M.S. : Comme beaucoup de mes projets, le point de départ, c’est de s’amuser et d’essayer des choses nouvelles. Avec Frantico, nous avions envie de travailler ensemble. Mais l’idée était d’être vraiment sur un pied d’égalité au niveau de l’écriture et des dessins. L’enjeu était donc de trouver une écriture qui soit à la fois individuelle et propre à chacun mais en même temps complémentaire. Nous voulions raconter un récit à deux que le lecteur puisse suivre sans être perturbé par le passage de l’un à l’autre.

Il y a une forme de ping-pong dans l’écriture…

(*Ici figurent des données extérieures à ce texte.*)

(** * Tetris core: pieces, board and controller

    A shallow embedding of [src/tetris.h] and [src/tetris.cpp]: the [Piece],
    [Board] and [Tetris] classes become records, their member functions
    become functions on those records, and the properties of the
    specification are stated and proved (or refuted) about them.

    Conventions.
    - [int] is [Z]; the quantities that appear (rows, columns, indices, the
      move counter) stay far away from the limits of a 32-bit integer.  The
      score and the level are the exception, the level being a parameter of
      [restart]: what is stated about the score carries the bound under
      which the sum of the code is the sum on [Z].
    - [double] is Rocq's primitive binary64 [float], so that sums, quotients
      and comparisons of timers evaluate exactly as IEEE 754 prescribes.
    - [std::vector<T>] is [list T], indexed by [Z].  [operator[]] outside
      the vector is undefined behaviour in C++: the checked accessors [vat]
      and [vset] return [None] there.  Where the source guards or bounds the
      index itself, the total accessors [vget] and [vput] are used and the
      bound is proved separately. *)

From Stdlib Require Import ZArith List Bool Lia PrimFloat Permutation.
Import ListNotations.
Local Open Scope Z_scope.
Local Open Scope float_scope.
Local Open Scope Z_scope.
Set Warnings "-inexact-float".

(** ** Vectors and counted loops *)

Definition vat {A : Type} (v : list A) (i : Z) : option A :=
  if i <? 0 then None else nth_error v (Z.to_nat i).

Fixpoint upd {A : Type} (v : list A) (n : nat) (x : A) : list A :=
  match v, n with
  | [], _ => []
  | _ :: v', O => x :: v'
  | y :: v', S n' => y :: upd v' n' x
  end.

Definition vset {A : Type} (v : list A) (i : Z) (x : A) : option (list A) :=
  if (0 <=? i) && (i <? Z.of_nat (length v)) then Some (upd v (Z.to_nat i) x)
  else None.

Definition vget {A : Type} (d : A) (v : list A) (i : Z) : A :=
  match vat v i with Some x => x | None => d end.

Definition vput {A : Type} (v : list A) (i : Z) (x : A) : list A :=
  match vset v i x with Some v' => v' | None => v end.

(** [for_up n i body] runs [body i], [body (i+1)], ... [n] times:
    [for (k = i; k < i + n; ++k)]. *)
Fixpoint for_up {S : Type} (n : nat) (i : Z) (body : Z -> S -> S) (s : S) : S :=
  match n with
  | O => s
  | Datatypes.S n' => for_up n' (i + 1) body (body i s)
  end.
(** C6.  A call makes at most one allocation, of the effective size, and
    its answer becomes [stack_alloc_ptr].  With the kernel heap (a
    protected or kernel build with [CONFIG_MM_KERNEL_HEAP]) a kernel thread
    allocates from the kernel heap, a task or a pthread from the user
    heap; without it every thread allocates from the user heap.  With TLS
    the allocator is the aligned one, called with [TLS_STACK_ALIGN];
    without TLS it is the plain one. *)
Theorem create_stack_heap_selection tcb r k (w : world heap) :
  let S := effective_size cfg r in
  let h1 := w_heap (fst (reconciled S k w)) in
  let '(st, w', evs) := up_create_stack cfg tcb r k w in
  (length (filter is_alloc evs) <= 1)%nat
  /\ forall hp al sz p, In (EvAlloc hp al sz p) evs ->
       sz = S /\ p = stack_alloc_ptr (w_tcb w')
       /\ (HAVE_KERNEL_HEAP cfg = true -> k = TCB_FLAG_TTYPE_KERNEL ->
           hp = KernelHeap
           /\ (CONFIG_TLS cfg = true ->
               al = Some (TLS_STACK_ALIGN cfg)
               /\ kmm_memalign (TLS_STACK_ALIGN cfg) S h1 = (p, w_heap w'))
           /\ (CONFIG_TLS cfg = false ->
               al = None /\ kmm_malloc S h1 = (p, w_heap w')))
       /\ (HAVE_KERNEL_HEAP cfg = false
           \/ k = TCB_FLAG_TTYPE_TASK \/ k = TCB_FLAG_TTYPE_PTHREAD ->
           hp = UserHeap
           /\ (CONFIG_TLS cfg = true ->
               al = Some (TLS_STACK_ALIGN cfg)
               /\ kumm_memalign (TLS_STACK_ALIGN cfg) S h1 = (p, w_heap w'))
           /\ (CONFIG_TLS cfg = false ->
               al = None /\ kumm_malloc S h1 = (p, w_heap w'))).
Proof.
  cbv zeta.
  destruct (up_create_stack cfg tcb r k w) as [[st w'] evs] eqn:Hrun.
  destruct (alloc_event_inv cfg tcb r k w w' st evs Hrun) as [Hone Hev].
  split; [exact Hone|].
  intros hp al sz p Hin.
  destruct (Hev hp al sz p Hin) as (-> & -> & -> & -> & Hsel).
  split; [reflexivity|]. split; [reflexivity|].
  unfold selected_alloc, selected_align in *. split.
  - intros HK Hk. rewrite (selected_heap_kernel cfg k HK Hk) in *.
    split; [reflexivity|].
    split; intros HT; rewrite HT in *; split; reflexivity || exact Hsel.
  - intros HU. rewrite (selected_heap_user cfg k HU) in *.
    split; [reflexivity|].
    split; intros HT; rewrite HT in *; split; reflexivity || exact Hsel.
Qed.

M.S. : Nous nous sommes déplacés ensemble sur les lieux que nous évoquons. Et le jeu était vraiment, en effet, de faire du ping-pong entre nous. Il y a aussi un côté improvisation puisque nous mettons en scène nos personnages qui entretiennent une correspondance à travers un blog et qui sont pris dans une histoire qui les dépasse. De ce fait, ils n’ont pas le temps de faire des pages bien soignées. C’est quelque chose qui peut dérouter parce qu’il y a un côté très "jeté" mais qui est justifié par l’histoire. Et il y a un jeu comme ça avec le lecteur qui se demande si c’est du lard ou du cochon.

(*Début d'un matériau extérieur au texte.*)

(** Every probe is a bit number below [size], itself at most eight times
    the number of bytes. *)
Lemma probes_in_range (f : BloomSift) (x : item) :
  wf f ->
  Forall (fun j => 0 <= j < Zfloor (_size f)) (probes hash128x64 f x)
  /\ Zfloor (_size f) <= 8 * Z.of_nat (length (bits f)).
Proof.
  intros Hwf. destruct (wf_size f Hwf) as (m & Hm & _ & Hfl & _ & Hlen & _).
  rewrite Hfl. split; [|assumption].
  destruct (hash128_nonneg hash128x64 x hash_ok) as [H1 H2].
  unfold probes. rewrite Hfl.
  apply indices_in_range; [assumption | assumption | lia | apply for_range_nonneg].
Qed.

Lemma added_wf (f : BloomSift) (x : item) : wf f -> wf (added hash128x64 f x).
Proof.
  intros (m & k & c & Hm & Hk & Hc & Hs & Hh & Hcnt & Hlen & Hbytes & Hcap).
  exists m, k, (c + 1). simpl. repeat split; try assumption; try lia.
  - rewrite Hcnt, plus_IZR. reflexivity.
  - now rewrite fold_setBit_length.
  - now apply fold_setBit_bytes.
Qed.

Lemma cleared_wf (f f' : BloomSift) : wf f -> clear f = Normal f' -> wf f'.
Proof.
  intros (m & k & c & Hm & Hk & Hc & Hs & Hh & Hcnt & Hlen & Hbytes & Hcap) [= <-].
  exists m, k, 0. simpl. repeat split; try assumption; try lia.
  - unfold Uint8Array_fill0. now rewrite length_map.
  - unfold Uint8Array_fill0. apply List.Forall_map, List.Forall_forall.
    intros b _. unfold byte. lia.
Qed.

(** Every filter a program can hold is well formed. *)
Lemma constructed_wf (f : BloomSift) : constructed hash128x64 f -> wf f.
Proof.
  induction 1 as [capacity errorRate f Hnew | data f Hde
                  | f x f' _ IH Hadd | f f' _ IH Hclear].
  - eapply BloomSift_new_wf; eauto.
  - eapply deserialize_wf; eauto.
  - rewrite add_eq in Hadd by assumption. injection Hadd as <-.
    now apply added_wf.
  - eapply cleared_wf; eauto.
Qed.

(** [add] then [has] on the same item: every probed bit has been set. *)
Lemma has_added (f : BloomSift) (x : item) :
  wf f -> has hash128x64 (added hash128x64 f x) x = Normal true.
Proof.
  intros Hwf. rewrite has_eq by now apply added_wf.
  f_equal. apply forallb_forall. intros j Hj.
  change (probes hash128x64 (added hash128x64 f x) x)
    with (probes hash128x64 f x) in Hj.
  destruct (probes_in_range f x Hwf) as [Hrange Hlen].
  rewrite List.Forall_forall in Hrange. specialize (Hrange j Hj).
  destruct Hwf as (m & k & c & _ & _ & _ & _ & _ & _ & _ & Hbytes & _).
  simpl. apply getBit_fold_set; [assumption | assumption | lia].
Qed.

(** A later [add] keeps every earlier positive answer. *)
Lemma has_added_mono (f : BloomSift) (x y : item) :
  wf f -> has hash128x64 f x = Normal true ->
  has hash128x64 (added hash128x64 f y) x = Normal true.
Proof.
  intros Hwf Hhas. rewrite has_eq in Hhas by assumption.
  rewrite has_eq by now apply added_wf.
  injection Hhas as Hhas. f_equal.
  rewrite forallb_forall in Hhas. apply forallb_forall. intros j Hj.
  change (probes hash128x64 (added hash128x64 f y) x)
    with (probes hash128x64 f x) in Hj.
  destruct Hwf as (m & k & c & _ & _ & _ & _ & _ & _ & _ & Hbytes & _).
  simpl. apply getBit_fold_mono; [assumption | now apply Hhas].
Qed.

Lemma added_bits_mono (f : BloomSift) (y : item) (j : Z) :
  wf f -> getBit (bits f) j = true ->
  getBit (bits (added hash128x64 f y)) j = true.
Proof.
  intros (m & k & c & _ & _ & _ & _ & _ & _ & _ & Hbytes & _) Hj.
  simpl. now apply getBit_fold_mono.
Qed.

(** A run of [add] calls completes, keeps the parameters and only sets
    bits. *)
Lemma add_all_total (xs : list item) (f : BloomSift) :
  wf f ->
  exists f', add_all hash128x64 f xs = Normal f' /\ wf f'
             /\ _size f' = _size f /\ _hashCount f' = _hashCount f
             /\ forall j, getBit (bits f) j = true -> getBit (bits f') j = true.
Proof.
  revert f. induction xs as [|y xs IH]; intros f Hwf.
  - exists f. simpl. auto.
  - simpl. rewrite add_eq by assumption. cbn [mbind completion_bind].
    destruct (IH (added hash128x64 f y) (added_wf f y Hwf))
      as (f' & -> & Hwf' & Hs & Hh & Hmono).
    exists f'. repeat split; try assumption.
    intros j Hj. apply Hmono. now apply added_bits_mono.
Qed.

Comment s’est déroulée la publication sur le vrai blog ?

M.S. : Pendant les semaines qui ont précédé la sortie du livre, il y a eu plein de gens qui se sont demandés "mais qu’est-ce que c’est que cette histoire ?", "quel est le vrai du faux ?", "qui est qui, qui fait quoi ?". Les internautes nous faisaient leurs commentaires et c’était amusant.

Les pages étaient mises en ligne au fur et à mesure de la création ?

M.S. : Non, tout était terminé, mais les gens ne le savaient pas forcément. Les réflexions que nous avions ne pouvaient pas interagir sur la suite puisqu’elle était déjà écrite et dessinée depuis longtemps.

En quoi le format joue sur l’écriture ou sur le dessin ?

M.S. : Le but est d’essayer un format manga avec beaucoup de pages qui se lisent très vite, et de désacraliser la page de BD à l’européenne où ce sont de belles pages où l’on passe du temps. Moi je suis très content si les lecteurs prennent le bouquin et tordent la couverture pour le lire plus confortablement dans le train. Je n’ai pas forcément le culte du bel objet en BD, même si je n’ai pas non plus envie qu’on joue au foot avec mes albums !

(par Laurent Boileau)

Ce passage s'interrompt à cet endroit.